● **What to work on**
The lines below starting at the line containing "Section MaskedFilter." and ending at the line containing "Lemma spiked_lookup_ne b" are to be repeated exactly, with both ends kept and nothing else added.

● **Data**
(** After the mean is subtracted, the mean is zero. *)
Lemma mean_sub_scalar_mean v l m :
  mean (v :: l) = Some m → mean (sub_scalar (v :: l) m) = Some 0.
Proof.
  rewrite mean_cons. intros [= <-].
  change (sub_scalar (v :: l) ?m) with ((v - m) :: sub_scalar l m).
  rewrite mean_cons. f_equal.
  change ((v - ?m) :: sub_scalar l ?m) with (sub_scalar (v :: l) m).
  rewrite sum_sub_scalar. unfold sub_scalar. rewrite length_fmap.
  pose proof (Qc_of_nat_S_neq_0 (length l)) as Hn.
  change (length (v :: l)) with (S (length l)).
  change (sum (v :: l)) with (v + sum l).
  by field.
Qed.

Lemma mean_filter_twice (samples : list Qc) :
  Filters.MeanFilter (Filters.MeanFilter samples) = Filters.MeanFilter samples
  ∧ ∀ m, mean (Filters.MeanFilter samples) = Some m → m = 0.
Proof.
  destruct samples as [|v l]; [done|].
  unfold Filters.MeanFilter at 2 3 4.
  destruct (mean (v :: l)) as [m|] eqn:Hm; [|done].
  pose proof (mean_sub_scalar_mean _ _ _ Hm) as H0.
  unfold Filters.MeanFilter. rewrite H0. split.
  - apply sub_scalar_0.
  - by intros m' [= <-].
Qed.

(** C8.  Applying [MeanFilter] to a record twice gives the same as applying
    it once, for every detector: after one application the mean of a
    detector's samples, where there is one, is zero, and the second
    subtraction changes nothing. *)
Theorem mean_filter_idempotent (record : gmap string (list Qc)) :
  Filters.MeanFilterRecord (Filters.MeanFilterRecord record)
  = Filters.MeanFilterRecord record
  ∧ (∀ samples,
       Filters.MeanFilter (Filters.MeanFilter samples)
       = Filters.MeanFilter samples)
  ∧ (∀ d samples m,
       Filters.MeanFilterRecord record !! d = Some samples →
       mean samples = Some m → m = 0).
Proof.
  split; [|split].
  - unfold Filters.MeanFilterRecord. rewrite <- map_fmap_compose.
    apply map_fmap_ext. intros d samples _. apply mean_filter_twice.
  - intros samples. apply mean_filter_twice.
  - intros d samples m. unfold Filters.MeanFilterRecord.
    rewrite lookup_fmap. destruct (record !! d) as [raw|]; [|done].
    intros [= <-]. apply mean_filter_twice.
Qed.

Section MaskedFilter.
Context (distance : Qc * Qc → Qc * Qc → Qc).

Local Abbreviation unmasked := (Filters.unmasked distance).
Local Abbreviation masked_mean := (Filters.masked_mean distance).
Local Abbreviation MaskedMeanFilter := (Filters.MaskedMeanFilter distance).
Local Abbreviation spiked := Filters.spiked.

Lemma spiked_lookup_ne b s k n i v :
  i ≠ k → spiked b s k n !! i = Some v → v = b.
Proof.
  unfold Filters.spiked. intros Hne.
  rewrite list_lookup_insert_ne by done.
  by intros [-> _]%lookup_replicate.
Qed.

Lemma sum_spiked b s k n :
  (k < n)%nat → sum (spiked b s k n) = Qc_of_nat n * b + s.
Proof.
  intros Hk. unfold Filters.spiked. rewrite insert_replicate_lt by done.
  rewrite sum_app. cbn [sum foldr]. fold (sum (replicate (n - S k) b)).
  rewrite !sum_replicate.
  assert (Qc_of_nat n = Qc_of_nat k + (1 + Qc_of_nat (n - S k))) as ->.
  { rewrite <- Qc_of_nat_S, <- Qc_of_nat_add. f_equal. lia. }
  ring.
Qed.

(** With the spike masked, the samples the mean is taken over are
    background samples, and there is at least one. *)
Lemma unmasked_background b s k n pointing center radius :
  (∀ p, pointing !! k = Some p → distance p center ≤ radius) →
  (∃ j q, pointing !! j = Some q ∧ (j < n)%nat ∧ radius < distance q center) →
  ∃ m, unmasked (spiked b s k n) pointing center radius = replicate (S m) b.
Proof.
  intros Hspike (j & q & Hq & Hj & Hfar).
  set (l := unmasked (spiked b s k n) pointing center radius).
  assert (Forall (eq b) l) as Hall.
  { apply Forall_forall. intros v Hv. unfold l, Filters.unmasked in Hv.
    apply list_elem_of_fmap in Hv as ([v' p] & -> & Hin).
    apply list_elem_of_filter in Hin as [Hp Hin]. simpl in *.
    apply list_elem_of_lookup in Hin as [i Hi].
    apply lookup_zip_with_Some in Hi as (v'' & p' & [= <- <-] & Hv & Hp').
    symmetry. apply (spiked_lookup_ne b s k n i); [|done].
    intros ->. apply Qclt_nge in Hp. by apply Hp, Hspike. }
  assert (b ∈ l) as Hin.
  { unfold l, Filters.unmasked.
    apply list_elem_of_fmap. exists (b, q). split; [done|].
    apply list_elem_of_filter. split; [done|].
    apply list_elem_of_lookup. exists j.
    apply lookup_zip_with_Some. exists b, q. split; [done|]. split; [|done].
    assert (j ≠ k) as Hne.
    { intros ->. apply Qclt_nge in Hfar. by apply Hfar, Hspike. }
    unfold Filters.spiked. rewrite list_lookup_insert_ne by done.
    by apply lookup_replicate_2. }
  destruct l as [|v l'] eqn:Hl; [by apply elem_of_nil in Hin|].
  exists (length l'). symmetry. apply replicate_as_Forall. by split.
Qed.

(** C9, as the model has it.  For a record of [n] samples that is a
    constant background [b] plus one spike of height [s] whose pointing
    lies within [radius] of [center], and that has at least one sample
    outside the mask: the masked mean is [b] exactly, whatever [s] is; it is
    subtracted from all the samples, the masked ones included; the unmasked
    mean is [b + s / n]. *)
Theorem masked_mean_is_background b s k n pointing center radius :
  (k < n)%nat → length pointing = n →
  (∀ p, pointing !! k = Some p → distance p center ≤ radius) →
  (∃ j q, pointing !! j = Some q ∧ radius < distance q center) →
  Filters.masked_mean distance (Filters.spiked b s k n) pointing center radius
  = Some b
  ∧ Filters.MaskedMeanFilter distance (Filters.spiked b s k n) pointing center
      radius
    = Some (sub_scalar (Filters.spiked b s k n) b)
  ∧ mean (Filters.spiked b s k n) = Some (b + s / Qc_of_nat n).
Proof.
  intros Hk Hlen Hspike (j & q & Hq & Hfar).
  assert (masked_mean (spiked b s k n) pointing center radius = Some b) as Hm.
  { destruct (unmasked_background b s k n pointing center radius Hspike)
      as [m Hu].
    { exists j, q. split; [done|]. split; [|done].
      apply lookup_lt_Some in Hq. lia. }
    unfold Filters.masked_mean. rewrite Hu.
    change (replicate (S m) b) with (b :: replicate m b). rewrite mean_cons.
    change (b :: replicate m b) with (replicate (S m) b).
    rewrite sum_replicate, length_replicate. f_equal.
    pose proof (Qc_of_nat_S_neq_0 m). by field. }
  split; [done|]. split.
  - unfold Filters.MaskedMeanFilter. by rewrite Hm.
  - destruct (spiked b s k n) as [|v l] eqn:Hs.
    { apply (f_equal length) in Hs. unfold Filters.spiked in Hs.
      rewrite length_insert, length_replicate in Hs. simpl in Hs. lia. }
    rewrite mean_cons, <- Hs, sum_spiked by done.
    unfold Filters.spiked. rewrite length_insert, length_replicate. f_equal.
    destruct n as [|n']; [lia|]. pose proof (Qc_of_nat_S_neq_0 n'). by field.
Qed.
End MaskedFilter.

(** ** The properties on the small instance *)

(** a frame that carries the detector is well-formed when its three
    timestreams have one length and the detector has its offsets *)
Lemma well_formed_scan xoff yoff (frame : G3Frame) tsmap ts dec ra :
  frame !! default_timestreams = Some (G3TimestreamMap tsmap) →
  tsmap !! det0 = Some ts →
  frame !! "BoresightDec" = Some (G3Timestream dec) →
  frame !! "BoresightRa" = Some (G3Timestream ra) →
  length dec = length ts → length ra = length ts →
  is_Some (xoff !! det0) → is_Some (yoff !! det0) →
  well_formed xoff yoff det0 default_timestreams frame.
Proof.
  intros. right. exists tsmap. split; [done|]. right.
  by exists ts, dec, ra.
Qed.

Lemma frames0_well_formed :
  Forall (well_formed offsets0 offsets0 det0 default_timestreams) frames0.
Proof.
  repeat apply Forall_cons_2; [| | | |apply Forall_nil_2].
  - by eapply well_formed_scan.
  - by left.
  - by eapply well_formed_scan.
  - by eapply well_formed_scan.
Qed.


Lemma pointing_reconstruction_witness :
  ∃ y x, offset_pointing U0 cos0 offsets0 offsets0 det0 scan0 = Ok (y, x)
         ∧ y !! 2%nat = Some (dec0 U0 + lit 3 8 - lit 1 8)
         ∧ x !! 2%nat
           = Some (ra0 U0 + lit 1 8
                   + lit 1 8 / cos0 ((dec0 U0 + lit 3 8 - lit 1 8)
                                     / Qp_to_Qc (rad U0))).
Proof.
  destruct (pointing_reconstruction U0 cos0 offsets0 offsets0 det0 scan0
              dec_samples0 ra_samples0 (lit 1 8) (lit 1 8))
    as (y & x & Hp & _ & _ & Hk & _).
  - reflexivity.
  - reflexivity.
  - reflexivity.
  - reflexivity.
  - reflexivity.
  - exists y, x. split; [exact Hp|].
    apply (Hk 2%nat (dec0 U0 + lit 3 8) (ra0 U0 + lit 1 8)); reflexivity.
Defined.

Lemma zero_offset_pointing_witness :
  offset_pointing U0 cos0 zero_offsets zero_offsets det0 scan0
  = Ok (dec_samples0, ra_samples0).
Proof.
  apply (zero_offset_pointing U0 cos0 zero_offsets zero_offsets det0 scan0);
    reflexivity.
Defined.

Lemma skipped_frame_is_noop_witness :
  __call__ U0 cos0 offsets0 offsets0 final0 bare0 = Ok final0.
Proof.
  apply (skipped_frame_is_noop U0 cos0 offsets0 offsets0 final0 bare0).
  left. vm_compute. reflexivity.
Defined.

Lemma unknown_detector_raises_at_call_witness :
  __call__ U0 cos0 no_offsets no_offsets binner0 scan0 = Err (KeyError det0).
Proof.
  apply (λ H1 H2 H3,
           proj1 (proj2 (proj2 (unknown_detector_raises_at_call U0 cos0
                                  no_offsets no_offsets binner0 scan0
                                  {[ det0 := signal0 ]} signal0 H1 H2 H3)))).
  - reflexivity.
  - reflexivity.
  - left. reflexivity.
  - reflexivity.
Defined.

(** C3, as stated, fails: a binner for a detector that has no offset entry
    is constructed all the same, with its zeroed grids; a frame without the
    timestreams passes through it; the error is raised by the call on the
    first frame that carries the detector. *)
Lemma unknown_detector_not_rejected_at_construction :
  no_offsets !! det0 = None
  ∧ data (__init__ U0 det0 default_timestreams) = zeros 2 2
  ∧ __call__ U0 cos0 no_offsets no_offsets
      (__init__ U0 det0 default_timestreams) bare0
    = Ok (__init__ U0 det0 default_timestreams)
  ∧ __call__ U0 cos0 no_offsets no_offsets
      (__init__ U0 det0 default_timestreams) scan0
    = Err (KeyError det0).
Proof. repeat split; vm_compute; reflexivity. Qed.

Lemma zero_hits_zero_signal_witness :
  get2 (data final0) 0 1 = 0
  ∧ data final0 = [[0; 0]; [lit 47 1; lit 77 1]]
  ∧ ∀ binner', __call__ U0 cos0 offsets0 offsets0 final0 far0 = Ok binner' →
               data binner' = data final0 ∧ hits binner' = hits final0.
Proof.
  destruct (zero_hits_zero_signal U0 cos0 offsets0 offsets0 det0
              default_timestreams frames0 final0) as (Hzero & _ & Hfar).
  { vm_compute. reflexivity. }
  split; [|split].
  - apply Hzero; vm_compute; [lia|lia|reflexivity].
  - vm_compute. reflexivity.
  - intros binner' Hcall. apply (Hfar far0 binner' Hcall).
    intros s Hs. vm_compute in Hs.
    apply elem_of_cons in Hs as [->|Hs]; [vm_compute; exact I|].
    apply elem_of_cons in Hs as [->|Hs]; [vm_compute; exact I|].
    apply elem_of_nil in Hs. destruct Hs.
Defined.

Lemma mean_filter_idempotent_witness :
  ∃ samples,
    Filters.MeanFilterRecord {[ det0 := signal0 ]} !! det0 = Some samples
    ∧ mean samples = Some 0.
Proof.
  exists (Filters.MeanFilter signal0). split; [reflexivity|].
  destruct (mean (Filters.MeanFilter signal0)) as [m|] eqn:Hm.
  - f_equal.
    apply (proj2 (proj2 (mean_filter_idempotent {[ det0 := signal0 ]}))
             det0 (Filters.MeanFilter signal0) m); [reflexivity|exact Hm].
  - vm_compute in Hm. discriminate Hm.
Defined.

Lemma masked_mean_is_background_witness :
  Filters.masked_mean separation0 (Filters.spiked 1 (lit 5 1) 1 3)
    pointing0 origin 1 = Some 1
  ∧ mean (Filters.spiked 1 (lit 5 1) 1 3) = Some (1 + lit 5 1 / Qc_of_nat 3).
Proof.
  destruct (masked_mean_is_background separation0 1 (lit 5 1) 1 3 pointing0
              origin 1) as (Hm & _ & Hu).
  - lia.
  - reflexivity.
  - intros p [= <-]. vm_compute. discriminate.
  - exists 0%nat, (lit 3 1, 0). split; [reflexivity|]. vm_compute. reflexivity.
  - split; [exact Hm|exact Hu].
Defined.

(** C9, as stated, fails when no sample of the record lies outside the
    mask: there is then no restricted mean, whatever the background is. *)
Lemma masked_mean_needs_an_unmasked_sample :
  Filters.spiked 1 (lit 5 1) 1 3 = [1; 1 + lit 5 1; 1]
  ∧ (∀ p, p ∈ [origin; origin; origin] → separation0 p origin ≤ 1)
  ∧ Filters.masked_mean separation0 (Filters.spiked 1 (lit 5 1) 1 3)
      [origin; origin; origin] origin 1 ≠ Some 1
  ∧ Filters.MaskedMeanFilter separation0 (Filters.spiked 1 (lit 5 1) 1 3)
      [origin; origin; origin] origin 1 = None.
Proof.
  split; [reflexivity|]. split; [|split].
  - intros p Hp. assert (p = origin) as ->.
    { repeat (apply elem_of_cons in Hp as [->|Hp]; [done|]).
      by apply elem_of_nil in Hp. }
    vm_compute. discriminate.
  - vm_compute. discriminate.
  - vm_compute. reflexivity.
Qed.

● **Answer**
Section MaskedFilter.
Context (distance : Qc * Qc → Qc * Qc → Qc).

Local Abbreviation unmasked := (Filters.unmasked distance).
Local Abbreviation masked_mean := (Filters.masked_mean distance).
Local Abbreviation MaskedMeanFilter := (Filters.MaskedMeanFilter distance).
Local Abbreviation spiked := Filters.spiked.

Lemma spiked_lookup_ne b s k n i v :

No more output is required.